» What the task requires
Go over the records and copy every line with the string "clear".
☆ ☆ ☆ ☆
(* ===== verification/PolicyFacts.v ===== *)
(** The policy page: a saved policy opens with the tiers it was saved with,
    and applying a specification keeps member references resolved. *)
From stdpp Require Import base list strings.
From Stdlib Require Import ZArith Lia Ascii Bool Sorting.Sorted.
From S2P Require Import Prelude JsNum JsString JsArray JsObject Luci Validators Widgets WidgetsFacts.
From S2P Require Import Policy.

(** ** Shares from weights *)

Definition pct_check (T w : Z) : bool :=
  (T =? 0) || negb (100 mod T =? 0) || (T <? w)
  || num_eqb (weight_pct (Fin w) (Fin T)) (Fin (w * (100 / T))).

Lemma pct_check_all : all_below 101 (λ T, all_below 101 (pct_check T)) = true.
Proof. vm_compute. reflexivity. Qed.

Lemma weight_pct_exact T w :
  1 <= T <= 100 → (T | 100) → 0 <= w <= T → weight_pct (Fin w) (Fin T) = Fin (w * (100 / T)).
Proof.
  intros HT Hd Hw.
  pose proof (all_below_spec _ _ (all_below_spec _ _ pct_check_all T ltac:(lia)) w ltac:(lia)) as H.
  unfold pct_check in H. rewrite (proj2 (Z.eqb_neq T 0)) in H by lia.
  apply Z.mod_divide in Hd; [|lia].
  rewrite Hd, (proj2 (Z.ltb_ge T w)) in H by lia. cbn [Z.eqb negb orb] in H.
  destruct (weight_pct (Fin w) (Fin T)); cbn in H; try done. by apply Z.eqb_eq in H as ->.
Qed.

(** ** The entries of one family *)

Definition good_shares (ps : list Z) : Prop := Forall (λ p, 1 <= p <= 100) ps ∧ zsum ps = 100.

Lemma total_weight_Fin l ws :
  map snd l = map Fin ws → Forall (λ w, 0 <= w <= 100) ws → zsum ws <= 100 →
  total_weight l = Fin (zsum ws).
Proof.
  unfold total_weight. intros Hl Hws Hs.
  assert (∀ a, 0 <= a → a + zsum ws <= 100 →
    fold_left (λ s (iw : string * num), num_add s (snd iw)) l (Fin a) = Fin (a + zsum ws)) as H.
  { clear Hs. revert l Hl. induction Hws as [|w ws Hw Hws IH]; intros [|[i n] l] Hl a Ha Hb; try done.
    - cbn. by rewrite Z.add_0_r.
    - cbn [map snd] in Hl. injection Hl as -> Hl. cbn [fold_left snd].
      change (zsum (w :: ws)) with (w + zsum ws) in *.
      assert (0 <= zsum ws) by (apply zsum_bound in Hws; lia).
      rewrite num_add_safe by (unfold safe; lia). rewrite IH by (done || lia). f_equal. lia. }
  apply (H 0); lia.
Qed.

Lemma zsum_mul g ws : zsum (map (λ w, w * g) ws) = zsum ws * g.
Proof. induction ws as [|w ws IH]; [done|]. cbn [map]. unfold zsum in *. cbn [foldr]. rewrite IH. ring. Qed.

(** The weights of good shares, and their common factor. *)
Lemma reduced_spec ps :
  ps ≠ [] → good_shares ps →
  ∃ g, 1 <= g ∧ map (λ w, w * g) (reduced ps) = ps ∧ zsum (reduced ps) * g = 100.
Proof.
  intros Hne [Hps Hsum].
  assert (∀ g, map (λ w, w * g) (reduced ps) = ps → zsum (reduced ps) * g = 100) as Hs.
  { intros g Hg. rewrite <- zsum_mul, Hg. done. }
  destruct ps as [|p [|q ps]]; [done| |].
  - exists 100. cbn in Hsum. split_and!; [lia| |done]. cbn. f_equal. lia.
  - set (l := p :: q :: ps) in *. exists (zgcd l).
    assert (0 < zgcd l) as Hg.
    { apply (zgcd_pos l p); [left|]. rewrite Forall_forall in Hps. specialize (Hps p ltac:(left)). lia. }
    assert (map (λ w, w * zgcd l) (reduced l) = l) as Hl.
    { unfold l at 2. cbn [reduced]. fold l. rewrite map_map. transitivity (map id l); [|apply map_id].
      apply map_ext_in. intros x Hx%list_elem_of_In. destruct (zgcd_divide l x Hx) as [k Hk].
      unfold id. rewrite Hk at 1. rewrite Z.div_mul by lia. lia. }
    split_and!; [lia|done|by apply Hs].
Qed.

Lemma computeWeights_good ents ps :
  map en_pct ents = map Fin ps → Forall (λ p, 1 <= p <= 100) ps →
  computeWeights ents = map Fin (reduced ps).
Proof.
  intros H1 H2. apply computeWeights_Fin; [done|]. eapply Forall_impl; [exact H2|]. simpl. lia.
Qed.

(** The (iface, weight) pairs stored for the entries of a family. *)
Definition stored (ents : list entry) : list (string * num) :=
  zip_with (λ e w, (en_iface e, w)) ents (computeWeights ents).

Lemma reduced_length ps : length (reduced ps) = length ps.
Proof. destruct ps as [|p [|q ps]]; try done. cbn [reduced]. by rewrite length_map. Qed.

Lemma family_pcts_aux f T g ents ws ps :
  1 <= T <= 100 → 100 / T = g → (T | 100) → Forall (λ w, 0 <= w <= T) ws →
  map (λ w, w * g) ws = ps → map en_pct ents = map Fin ps → Forall (λ e, en_family e = f) ents →
  map (λ iw, mkEntry f (fst iw) (weight_pct (snd iw) (Fin T)))
    (zip_with (λ e w, (en_iface e, w)) ents (map Fin ws)) = ents.
Proof.
  intros HT Hg Hd Hws <-. revert ents. induction Hws as [|w ws Hw Hws IH]; intros [|e ents] Hp Hf; try done.
  cbn [map zip_with fst snd] in *. injection Hp as He Hp. inversion Hf as [|? ? Hef Hf']; subst.
  rewrite IH by done. f_equal. rewrite weight_pct_exact by done. rewrite <- He. by destruct e.
Qed.

(** Reading the stored weights back gives the entries. *)
Lemma family_pcts_stored f ents ps :
  map en_pct ents = map Fin ps → good_shares ps → Forall (λ e, en_family e = f) ents →
  family_pcts f (stored ents) = ents.
Proof.
  intros Hp Hgood Hf. destruct (decide (ps = [])) as [->|Hne].
  { by destruct ents. }
  destruct (reduced_spec ps Hne Hgood) as (g & Hg & Hmul & Hsum).
  pose proof Hgood as [Hps Hs100]. set (T := zsum (reduced ps)) in *.
  assert (1 <= T <= 100) as HT by nia.
  assert (Forall (λ w, 0 <= w) (reduced ps)) as Hnn.
  { apply Forall_forall. intros w Hw.
    assert (w * g ∈ ps) as Hin by (rewrite <- Hmul; apply list_elem_of_fmap; eauto).
    rewrite Forall_forall in Hps. specialize (Hps _ Hin). nia. }
  assert (Forall (λ w, 0 <= w <= T) (reduced ps)) as Hws.
  { unfold T. clear -Hnn. induction Hnn as [|w ws Hw Hws IH]; [constructor|].
    assert (0 <= zsum ws) by (clear -Hws; induction Hws; cbn [zsum foldr]; [|fold (zsum l)]; lia).
    change (zsum (w :: ws)) with (w + zsum ws). constructor; [lia|].
    eapply Forall_impl; [exact IH|]. simpl. lia. }
  assert (100 / T = g) as HgT by (rewrite <- Hsum, Z.mul_comm; apply Z.div_mul; lia).
  unfold family_pcts, stored. rewrite (computeWeights_good ents ps) by done.
  assert (length ents = length (reduced ps)) as Hlen.
  { rewrite reduced_length. apply (f_equal length) in Hp. by rewrite !length_map in Hp. }
  assert (map snd (zip_with (λ e w, (en_iface e, w)) ents (map Fin (reduced ps))) = map Fin (reduced ps)) as Hsnd.
  { clear -Hlen. revert ents Hlen. induction (reduced ps) as [|w ws IH]; intros [|e ents] H; try done.
    cbn in *. f_equal. apply IH. lia. }
  rewrite (total_weight_Fin _ (reduced ps)); [|done| |lia].
  2: { eapply Forall_impl; [exact Hws|]. simpl. lia. }
  apply (family_pcts_aux f T g ents (reduced ps) ps); try done. exists g. lia.
Qed.

(** ** Reading the members back *)

Definition add_fam (f : family) (iws : list (string * num))
    (g : list (string * num) * list (string * num)) : list (string * num) * list (string * num) :=
  match f with ipv4 => (fst g ++ iws, snd g) | ipv6 => (fst g, snd g ++ iws) end.

(** A group is created by the first member that belongs to it. *)
Definition extend (l : list metric_group) (m : num) (g : list (string * num) * list (string * num))
    : list metric_group :=
  match g with ([], []) => l | _ => l ++ [(m, g)] end.

Lemma push_family_text f iw g : push_family (family_text f) iw g = Ok (add_fam f [iw] g).
Proof. by destruct f. Qed.

Lemma push_metric_extend m f iw l g :
  m ∉ map fst l → push_metric m (family_text f) iw (extend l m g) = Ok (extend l m (add_fam f [iw] g)).
Proof.
  intros Hm.
  assert (extend l m (add_fam f [iw] g) = l ++ [(m, add_fam f [iw] g)]) as ->.
  { unfold extend. destruct f, g as [[|? ?] [|? ?]]; done. }
  assert (∀ g0, g0 = g → push_metric m (family_text f) iw (l ++ [(m, g0)]) = Ok (l ++ [(m, add_fam f [iw] g0)])) as Hend.
  { intros g0 _. clear -Hm. induction l as [|[m' g'] l IH]; cbn [app push_metric].
    - unfold same_key. rewrite bool_decide_true by done. by rewrite push_family_text.
    - cbn [map fst] in Hm. apply not_elem_of_cons in Hm as [Hne Hm].
      unfold same_key. rewrite bool_decide_false by done. by rewrite IH. }
  assert (push_metric m (family_text f) iw l = Ok (l ++ [(m, add_fam f [iw] ([], []))])) as Hnew.
  { clear -Hm. induction l as [|[m' g'] l IH]; cbn [app push_metric].
    - by rewrite push_family_text.
    - cbn [map fst] in Hm. apply not_elem_of_cons in Hm as [Hne Hm].
      unfold same_key. rewrite bool_decide_false by done. by rewrite IH. }
  unfold extend. destruct g as [[|x l4] [|y l6]]; try by apply Hend. done.
Qed.

(** What the page must know about the members an entry list resolves to. *)
Definition info_ok (info : jsobj member_info) (metric : num) (f : family)
    (ews : list (entry * num)) (names : list string) : Prop :=
  Forall2 (λ ew n, obj_get n info = Own (mkInfo (en_iface (fst ew)) metric (snd ew) (family_text f)))
    ews names.

Lemma add_fam_app f a b g : add_fam f b (add_fam f a g) = add_fam f (a ++ b) g.
Proof. destruct f, g; cbn; by rewrite app_assoc. Qed.

Lemma add_fam_nil f g : add_fam f [] g = g.
Proof. destruct f, g; cbn; by rewrite app_nil_r. Qed.

Lemma collect_family info m f ews names rest l g :
  m ∉ map fst l → info_ok info m f ews names →
  collect_metrics info (names ++ rest) (extend l m g) =
  collect_metrics info rest (extend l m (add_fam f (map (λ ew, (en_iface (fst ew), snd ew)) ews) g)).
Proof.
  intros Hm H. revert g. induction H as [|ew n ews names Hn H IH]; intros g.
  - by rewrite add_fam_nil.
  - cbn [app collect_metrics]. rewrite Hn. cbn [mi_metric mi_family mi_iface mi_weight].
    rewrite push_metric_extend by done. cbn [rbind]. rewrite IH, add_fam_app. done.
Qed.

Definition tier_ews (f : family) (t : tier) : list (entry * num) :=
  zip (fam_entries f t) (computeWeights (fam_entries f t)).

Definition metric_of (i : nat) : num := Fin (Z.of_nat i + 1).

Section Resolve.
Context {St : Type} {U : Uci St}.

Definition tier_names (st : St) (f : family) (i : nat) (t : tier) : list string :=
  map fst (resolve_family st (metric_of i) f t).

(** [info] describes every member the tiers resolve to. *)
Definition tier_info_ok (info : jsobj member_info) (st : St) (i : nat) (t : tier) : Prop :=
  ∀ f, info_ok info (metric_of i) f (tier_ews f t) (tier_names st f i t).

Definition tier_group (i : nat) (t : tier) : list metric_group :=
  extend [] (metric_of i) (stored (fam_entries ipv4 t), stored (fam_entries ipv6 t)).

Fixpoint groups_from (k : nat) (ts : list tier) : list metric_group :=
  match ts with [] => [] | t :: ts' => tier_group k t ++ groups_from (S k) ts' end.

Lemma stored_ews f t :
  map (λ ew, (en_iface (fst ew), snd ew)) (tier_ews f t) = stored (fam_entries f t).
Proof.
  unfold tier_ews, stored. generalize (computeWeights (fam_entries f t)).
  induction (fam_entries f t) as [|e l IH]; intros [|w ws]; try done. cbn. by rewrite IH.
Qed.

Lemma resolve_tier_names st i t :
  map fst (resolve_tier st i t) = tier_names st ipv4 i t ++ tier_names st ipv6 i t.
Proof. unfold resolve_tier. by rewrite map_app. Qed.

Lemma extend_app l m g : extend l m g = l ++ extend [] m g.
Proof. unfold extend. destruct g as [[|? ?] [|? ?]]; by rewrite ?app_nil_r. Qed.

Lemma collect_tier info st i t rest l :
  metric_of i ∉ map fst l → tier_info_ok info st i t →
  collect_metrics info (map fst (resolve_tier st i t) ++ rest) l =
  collect_metrics info rest (l ++ tier_group i t).
Proof.
  intros Hm H. rewrite resolve_tier_names, <- app_assoc.
  change l with (extend l (metric_of i) ([], [])) at 1.
  rewrite (collect_family info (metric_of i) ipv4 (tier_ews ipv4 t)) by (done || apply H).
  rewrite (collect_family info (metric_of i) ipv6 (tier_ews ipv6 t)) by (done || apply H).
  rewrite !stored_ews. cbn [add_fam fst snd]. rewrite !app_nil_l.
  unfold tier_group. by rewrite extend_app.
Qed.

Lemma tier_group_keys i t m : m ∈ map fst (tier_group i t) → m = metric_of i.
Proof.
  unfold tier_group, extend. destruct (stored _); [destruct (stored _)|]; cbn.
  - intros []%not_elem_of_nil.
  - by intros ->%list_elem_of_singleton.
  - by intros ->%list_elem_of_singleton.
Qed.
☆ ☆ ☆ ☆
» Expected output
  { clear Hs. revert l Hl. induction Hws as [|w ws Hw Hws IH]; intros [|[i n] l] Hl a Ha Hb; try done.
  { unfold T. clear -Hnn. induction Hnn as [|w ws Hw Hws IH]; [constructor|].
    assert (0 <= zsum ws) by (clear -Hws; induction Hws; cbn [zsum foldr]; [|fold (zsum l)]; lia).
  { clear -Hlen. revert ents Hlen. induction (reduced ps) as [|w ws IH]; intros [|e ents] H; try done.
  { intros g0 _. clear -Hm. induction l as [|[m' g'] l IH]; cbn [app push_metric].
  { clear -Hm. induction l as [|[m' g'] l IH]; cbn [app push_metric].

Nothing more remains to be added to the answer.